IVIG-induced aseptic meningitis is a rare complication, with an estimated incidence of 0.6-1%.6,16 It was previously reported during the treatment for immune-mediated neurological disorders and neuromuscular diseases, which were mainly focused in the adult population. Reports on the pediatric population were relatively scarce. The exact pathophysiology of IVIG-induced aseptic meningitis remains unclear, with postulated mechanisms including direct toxic effect and immunological hypersensitive reaction.
Our patient did have the typical features of IVIG-associated aseptic meningitis described in the literature.6–7 First, there was a temporal relationship between the onset of the symptoms of aseptic meningitis and the high dose IVIG therapy. Secondly, the symptoms and signs of meningismus quickly resolved within 48 hours in our patient. Thirdly, although the initial blood-work revealed leukocytosis, neutrophilia, and the CSF analysis showed neutrophilic pleocytosis but all cultures were negative. These all fit into the picture of aseptic meningitis induced by IVIG described by Bharath and Kemmotsu.
Evidences concerning both patient and IVIG-related risk factors remain controversial. It had been suggested that history of migraines, female sex and underlying connective tissue disease such as systemic lupus erythromatosus could be potential risk factors for developing aseptic meningitis after IVIG.13,14,15 Further evidences are needed to evaluate whether juvenile dermatomyositis could be a risk factor.
It is important to note that this was not the first time our patient had IVIG. She developed aseptic meningitis after having IVIG therapy given at a higher dose (2gram/kg) and faster rate (over 11hours). Besides, our patient received a different brand of IVIG PrivigenTM from her previous IVIG infusions Intragam PTM prior to her incidence of aseptic meningitis. In regard to IVIG-related risk factors, particularly the dosage and the infusion rate, evidence remains disputable.8,13 We do not know why some IVIG brands seem to be more likely to cause aseptic meningitis. It was thought that it could possibly be related to the IgA concentration given that the administration of IVIG containing IgA may cause dramatic clinical reactions in patients with serum anti-IgA.1,21 The IgA content in PrivigenTM was 0.025mg/ml which is slightly higher than that of Intragam PTM, <0.025mg/ml (Table 1). Although in Bharath’s retrospective study, 50% patients developed aseptic meningitis after PrivigenTM infusion, due to the small number of patients, the brands of IVIG or varying commercial preparations has not been identified as a risk factor.
Table 1
Compositions of PrivigenTM and Intragam PTM.

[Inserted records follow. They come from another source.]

(** * Loan-conversion dialog flow of nbs_customization (Sales Order client script)

    Shallow embedding of the Sales Order part of
    [nbs_customization/public/js/nbs_theme.js]: the [refresh] handler, the
    pending-loan-waybill selection dialog, the conversion (quantity capture)
    dialog with its live [input] handler, the payload collection and the
    creation call.

    JavaScript numbers are IEEE 754 binary64 values; they are modelled by
    [spec_float], the inductive specification of floats of the standard
    library, whose comparison [SFcompare] is the IEEE comparison (NaN is
    unordered, the two zeros are equal). *)

From Stdlib Require Import ZArith Bool SpecFloat Ascii.
From stdpp Require Import base option list strings.

Open Scope string_scope.
Open Scope list_scope.

(** ** JavaScript numbers *)

Definition number := spec_float.

Definition NaN : number := S754_nan.
Definition zero : number := S754_zero false.

(** The binary64 value of an integer literal such as [0] or [100]. *)
Definition of_Z (z : Z) : number := binary_normalize 53 1024 z 0 false.

(** Truthiness of a number: [NaN], [0] and [-0] are falsy. *)
Definition truthy (x : number) : bool :=
  match x with
  | S754_nan | S754_zero _ => false
  | _ => true
  end.

Definition is_nan (x : number) : bool :=
  match x with
  | S754_nan => true
  | _ => false
  end.

(** [x || 0] *)
Definition or_zero (x : number) : number := if truthy x then x else zero.

(** [a > b], [a < b], [a >= b], [a <= b] *)
Definition js_gt (a b : number) : bool := SFltb b a.
Definition js_lt (a b : number) : bool := SFltb a b.
Definition js_ge (a b : number) : bool := SFleb b a.
Definition js_le (a b : number) : bool := SFleb a b.

(** Truthiness of an optional string property: [undefined], [null] and the
    empty string are falsy. *)
Definition truthy_str (s : option string) : bool :=
  match s with
  | Some s => negb (String.eqb s "")
  | None => false
  end.

(** ** The quantity input of the conversion table

    [<input type="number" min="0" max="${it.max_convertible_qty || 0}"
    class="convert-input" data-index="${i}">].  The script reads the [max]
    attribute and the current text only through [parseFloat], so both are
    kept as the number [parseFloat] reads from them ([NaN] for an empty or
    non-numeric text); [$(this).val(n)] makes later reads return [n]. *)

Record ConvertInput := {
  data_index : nat;
  max_attr : number;
  value : number
}.

Definition set_val (inp : ConvertInput) (n : number) : ConvertInput :=
  {| data_index := data_index inp; max_attr := max_attr inp; value := n |}.

(** [frappe.show_alert({message, indicator})]: a transient notification. *)
Record Alert := { alert_message : string; alert_indicator : string }.

Definition over_conversion_alert : Alert :=
  {| alert_message := "Cannot convert more than maximum convertible quantity.";
     alert_indicator := "orange" |}.

(** The [input] event handler bound in [render_conversion_table]
    (nbs_theme.js, lines 632-649). It returns the element after the handler
    ran and the alerts it raised. *)
Definition on_input (inp : ConvertInput) : ConvertInput * list Alert :=
  let max := or_zero (max_attr inp) in
  let val := or_zero (value inp) in
  let '(val, inp, shown) :=
    if js_gt val max
    then (max, set_val inp max, [over_conversion_alert])
    else (val, inp, []) in
  let inp := if js_lt val zero then set_val inp zero else inp in
  (inp, shown).

(** The quantity a line requests: what [collect_conversion_data] reads from
    the element, [parseFloat($(this).val()) || 0]. *)
Definition requested_qty (inp : ConvertInput) : number := or_zero (value inp).

(** The user replaces the text of an element, which fires [input]. *)
Definition type_into (inp : ConvertInput) (raw : number) : ConvertInput * list Alert :=
  on_input (set_val inp raw).

(** The clamping function of the specification: the quantity requested by a
    line whose maximum is [max] once the user typed [x] into it. *)
Definition clampQuantity (x max : number) : number :=
  requested_qty (fst (type_into {| data_index := 0; max_attr := max; value := NaN |} x)).
(** [compareIdentifiers]: two strings of digits as the numbers [+a] and
    [+b], a string of digits before any other string, other strings by
    code unit. *)
Definition compareIdentifiers (a b : Identifier) : comparison :=
  match a, b with
  | Numeric x, Numeric y => N.compare (toDouble x) (toDouble y)
  | Numeric _, Alphanumeric _ => Lt
  | Alphanumeric _, Numeric _ => Gt
  | Alphanumeric s, Alphanumeric t => String.compare s t
  end.

(** The [do ... while (++i)] loop of [comparePre]: identifiers that are
    [===] are passed over; the first pair that is not decides, by
    [compareIdentifiers], also when that returns 0; a list that ends
    first is smaller. *)
Fixpoint comparePreLoop (p q : list Identifier) : comparison :=
  match p, q with
  | [], [] => Eq
  | _ :: _, [] => Gt
  | [], _ :: _ => Lt
  | a :: p', b :: q' =>
      if bool_decide (a = b) then comparePreLoop p' q'
      else compareIdentifiers a b
  end.

(** [comparePre]: not having a prerelease is greater than having one. *)
Definition comparePre (v w : SemVer) : comparison :=
  match prerelease v, prerelease w with
  | _ :: _, [] => Lt
  | [], _ :: _ => Gt
  | [], [] => Eq
  | p, q => comparePreLoop p q
  end.

(** [compareMain]: major, then minor, then patch. *)
Definition compareMain (v w : SemVer) : comparison :=
  match N.compare (major v) (major w) with
  | Eq =>
      match N.compare (minor v) (minor w) with
      | Eq => N.compare (patch v) (patch w)
      | c => c
      end
  | c => c
  end.

Definition compareVersions (v w : SemVer) : comparison :=
  match compareMain v w with
  | Eq => comparePre v w
  | c => c
  end.

Definition toNumber (c : comparison) : Z :=
  match c with Lt => (-1)%Z | Eq => 0%Z | Gt => 1%Z end.

(** [semver.compare(a, b)]: -1, 0 or 1. *)
Definition compare (v w : SemVer) : Z := toNumber (compareVersions v w).

(** [semver.lt(a, b)] is [compare(a, b) < 0]. *)
Definition lt (v w : SemVer) : bool := (compare v w <? 0)%Z.

(** [semver.lte(a, b)] is [compare(a, b) <= 0]. *)
Definition lte (v w : SemVer) : bool := (compare v w <=? 0)%Z.



End Semver.

(** Precedence of versions as Semantic Versioning defines it: as
    [semver] compares, but with numeric identifiers compared as the
    numbers they are. *)
Module Precedence.
Import Semver.

Definition compareIdentifiers (a b : Identifier) : comparison :=
  match a, b with
  | Numeric x, Numeric y => N.compare x y
  | Numeric _, Alphanumeric _ => Lt
  | Alphanumeric _, Numeric _ => Gt
  | Alphanumeric s, Alphanumeric t => String.compare s t
  end.

(** The first pair of identifiers that differ decides; a list that ends
    first is smaller. *)
Fixpoint comparePreLoop (p q : list Identifier) : comparison :=
  match p, q with
  | [], [] => Eq
  | _ :: _, [] => Gt
  | [], _ :: _ => Lt
  | a :: p', b :: q' =>
      match compareIdentifiers a b with
      | Eq => comparePreLoop p' q'
      | c => c
      end
  end.

Definition comparePre (v w : SemVer) : comparison :=
  match prerelease v, prerelease w with
  | _ :: _, [] => Lt
  | [], _ :: _ => Gt
  | [], [] => Eq
  | p, q => comparePreLoop p q
  end.

Definition compareVersions (v w : SemVer) : comparison :=
  match compareMain v w with
  | Eq => comparePre v w
  | c => c
  end.

Definition compare (v w : SemVer) : Z := toNumber (compareVersions v w).

(** The first version precedes the second or has the same precedence. *)
Definition lte (v w : SemVer) : bool := (compare v w <=? 0)%Z.

End Precedence.

Export Semver(SemVer).

(* ===================================================================== *)
(** ** Data model *)
(* ===================================================================== *)

(** [SolcConfig]: the compiler version and the settings object forwarded
    to the compiler (kept serialized). *)
Record SolcConfig : Type := mkSolcConfig {
  version : SemVer;
  settings : string
}.

#[global] Instance SolcConfig_eq_dec : EqDecision SolcConfig.
Proof. solve_decision. Defined.

Record FileContent : Type := mkFileContent {
  rawContent : string;
  imports : list string;
  versionPragmas : list string
}.

Record ResolvedFile : Type := mkResolvedFile {
  sourceName : string;
  absolutePath : string;
  contentHash : string;
  lastModificationDate : Z;
  content : FileContent
}.

(** Modelled from the spec: the [CompilationJob] interface of
    [types/builtin-tasks], declared outside [compile.ts]: a compiler
    config, the resolved files that form the job's input, and a predicate
    marking the files whose artifacts must be written (§3).  The fields
    are the methods that [compile.ts] calls: [getSolcConfig()],
    [getResolvedFiles()] and [emitsArtifacts(file)]. *)
Record CompilationJob : Type := mkCompilationJob {
  getSolcConfig : SolcConfig;
  getResolvedFiles : list ResolvedFile;
  emitsArtifacts : ResolvedFile -> bool
}.

Inductive CompilationJobCreationErrorReason : Type :=
| NO_COMPATIBLE_SOLC_VERSION_FOUND
| INCOMPATIBLE_OVERRIDEN_SOLC_VERSION
| DIRECTLY_IMPORTS_INCOMPATIBLE_FILE
| INDIRECTLY_IMPORTS_INCOMPATIBLE_FILE
| OTHER_ERROR.
Lemma cycle_in_ext (R R' : string → string → Prop) c :
  (∀ x y, x ∈ c → R x y → R' x y) → cycle_in R c → cycle_in R' c.
Proof.
  intros Hext (a & z & Ha & Hz & Hp & Hza). exists a, z.
  split; [done|]. split; [done|]. split; [by eapply path_in_ext|].
  apply Hext; [|done]. destruct c as [|b c]; [done|].
  clear -Hz. revert b Hz. induction c as [|b' c IH]; intros b Hz.
  - simpl in Hz. injection Hz as ->. left.
  - right. apply IH. by rewrite last_cons_cons in Hz.
Qed.

(** ** Registration of the classes: [_init_deps] *)

Section InitDeps.
Context {W Val Exc : Type}.
Variable classes : list (@JobClass W Val Exc).
Variable root : @JobClass W Val Exc.
Variables now dt dd : Z.
Hypothesis closed : program_closed classes = true.

#[local] Abbreviation names := (__name__ <$> classes).
#[local] Abbreviation unregistered d :=
  (length (filter (λ x, x ∉ odict.keys (_classmap d)) names)).

Lemma class_named_Some n cs (c : @JobClass W Val Exc) :
  class_named n cs = Some c → __name__ c = n ∧ c ∈ cs.
Proof.
  induction cs as [|c' cs IH]; [done|]. simpl.
  destruct (decide (__name__ c' = n)) as [Hn|Hn].
  - intros [= ->]. split; [done|left].
  - intros H. destruct (IH H). split; [done|by right].
Qed.

Lemma find_class_name n c :
  find_class classes n = Some c → __name__ c = n ∧ n ∈ names.
Proof.
  intros H. destruct (class_named_Some _ _ _ H) as [<- Hin].
  split; [done|]. by apply list_elem_of_fmap_2.
Qed.

Lemma closed_deps n c ds x :
  find_class classes n = Some c → DEPS c = Some ds → x ∈ ds →
  is_Some (find_class classes x).
Proof.
  intros Hc Hds Hx. destruct (class_named_Some _ _ _ Hc) as [_ Hin].
  unfold program_closed in closed. rewrite forallb_forall in closed.
  specialize (closed c (proj1 (list_elem_of_In _ _) Hin)).
  rewrite Hds in closed. simpl in closed. rewrite forallb_forall in closed.
  specialize (closed x (proj1 (list_elem_of_In _ _) Hx)).
  by apply bool_decide_eq_true in closed.
Qed.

| PrivigenTM | Intragam PTM |
IgG 1 | 67.8% | 61% |
lgG2 | 28.7% | 36% |
lgG3 | 2.3% | 3% |
lgG 4 | 1.2% | 1% |
lgA | 0.025mg/ml | <0.025mg/ml |
Excipients | L-proline, WFI | Maltose 10mg/ml |
Supportive measures such as analgesics and anti-emetics seem to be sufficient. Corticosteroids do not seem to be effective in treating IVIG-induced aseptic meningitis.7,12,13 Re-infusions are not contraindicated.6,16 In case our patient requires IVIG in the future, PrivigenTM will be avoided. Switching to subcutaneous preparation could potentially be an effective strategy in attenuating adverse effects.19 Subcutaneous immunoglobulin (SCIG) was associated with lower rates of aseptic meningitis.20 There are increasing number of studies show that subcutaneous immunoglobulin (SCIG) can be used in treating various diseases including immunodeficiency diseases, myasthenia gravis, chronic inflammatory demyelinating polyneuropathy etc. Further research is needed to determine its efficiency as an immunomodulatory therapy. Preventive measures including infusing at a slow rate, pre-hydration and adequate fluid intake throughout infusion, as well as premedication with acetaminophen and anti-histamine could be considered.12
Milder cases of aseptic meningitis might not necessarily be recognized, given that aseptic meningitis is such a rare complication of IVIG. On the other hand, post-IVIG headache is common. The true Incidence of IVIG-induced aseptic meningitis could be under-reported. Although there is increasing evidence on the self-limitedness of IVIG-induced aseptic meningitis and its temporal profile, the necessity for lumbar puncture and antibiotics remains controversial.6,17,18 Given that our patient had been treated with several immunomodulatory medications and her increased risks of opportunistic infections, she was treated with intravenous antibiotics.